[Opening Record excerpts section]

(** The totals of the summary are those of every counter that has counted
    a call, known and unknown syscalls alike: the calls, the errors and the
    times add up, and the extremes are the extremes of all of them. *)
Theorem summary_correct wall names s : Forall cc_wf (active s) -> totals (active s) (summary wall names s).
Proof.
  unfold active, summary. intros [Hk Hu]%list.Forall_app.
  assert (H0 : totals [] stats0) by (split; [done..| | |]; auto using is_ns_zero, is_ns_max_ts).
  pose proof (known_totals wall _ names [] stats0 Hk H0) as H.
  destruct (unknown_counts s) as [b|]; [by apply unknown_totals|by rewrite app_nil_r].
Qed.

(** ** Witnesses *)

Definition ev (n : Z) (err : bool) (ns : Z) : event := mk_event n err (mk_ts 0 ns) zero_ts zero_ts (mk_ts 1 ns).

Lemma ev_wf n err ns : 0 <= n -> 0 <= ns < NS_IN_S -> event_wf (ev n err ns).
Proof. intros. unfold event_wf, ts_wf, zero_ts, ev, NS_IN_S in *. simpl. lia. Qed.

Lemma count_syscall_correct_witness :
  exists s, count_all 2 id false true zero_ts (fun _ => mk_ucc 0 EmptyString cc_zero)
              [ev 1 true 5; ev 7 false 3; ev 1 false 9] (mk_count None None) = Ret s
    /\ calls <$> get_syscall_cc 2 s 1 = Some 2 /\ errors <$> get_syscall_cc 2 s 1 = Some 1
    /\ (fun cc => ts_total (time cc)) <$> get_syscall_cc 2 s 1 = Some 14
    /\ (fun cc => ts_total (time_min cc)) <$> get_syscall_cc 2 s 1 = Some 5.
Proof.
  destruct (count_syscall_correct 2 id false true zero_ts (fun _ => mk_ucc 0 EmptyString cc_zero)
              [ev 1 true 5; ev 7 false 3; ev 1 false 9]) as (s & Hs & H).
  - lia.
  - split; vm_compute; congruence.
  - repeat constructor; vm_compute; congruence.
  - vm_compute. lia.
  - exists s. split; [exact Hs|].
    destruct (H (ev 1 true 5) ltac:(by left)) as (cc & Hcc & [Hc He [_ Ht] [_ Hm] _ _]).
    change (ev_scno (ev 1 true 5)) with 1 in Hcc. rewrite Hcc. simpl.
    rewrite Hc, He, Ht, Hm. repeat split; vm_compute; reflexivity.
Defined.

Lemma unknown_growth_not_cleared_witness :
  exists s, count_syscall 0 id false false zero_ts (fun _ => mk_ucc 0 EmptyString (mk_cc zero_ts zero_ts zero_ts zero_ts zero_ts zero_ts zero_ts zero_ts 41 0))
              (ev 2 false 3) (mk_count None (Some (mk_bucket 1 [mk_ucc 1 EmptyString cc_zero]))) = Ret s
    /\ calls <$> get_syscall_cc 0 s 2 = Some 42.
Proof.
  destruct (unknown_growth_not_cleared 0 id false false zero_ts
    (fun _ => mk_ucc 0 EmptyString (mk_cc zero_ts zero_ts zero_ts zero_ts zero_ts zero_ts zero_ts zero_ts 41 0))
    (mk_bucket 1 [mk_ucc 1 EmptyString cc_zero]) None (ev 2 false 3)) as (s & Hs & H).
  - reflexivity.
  - simpl. lia.
  - reflexivity.
  - intros H%list_elem_of_singleton. discriminate H.
  - exists s. split; [exact Hs|]. change (ev_scno (ev 2 false 3)) with 2 in H. rewrite H. reflexivity.
Defined.

Lemma sort_fns_preorder_witness : total_preorder (fun a => cc_wf a.1) max_time_cmp.
Proof. exact (sort_fns_preorder CSC_TIME_MAX _ eq_refl). Defined.

Lemma summary_correct_witness :
  call_cum (summary false ["read"] (mk_count (Some [mk_cc zero_ts zero_ts zero_ts zero_ts zero_ts zero_ts zero_ts zero_ts 3 1]) None)) = 3.
Proof.
  refine (t_calls _ _ (summary_correct false ["read"]
    (mk_count (Some [mk_cc zero_ts zero_ts zero_ts zero_ts zero_ts zero_ts zero_ts zero_ts 3 1]) None) _)).
  repeat constructor; vm_compute; congruence.
Defined.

[Closing Record excerpts section]

> [What you will do] Search the data above for the string "constructor" and return every line that has it.

> [Answer to the exercise]
  - repeat constructor; vm_compute; congruence.
  repeat constructor; vm_compute; congruence.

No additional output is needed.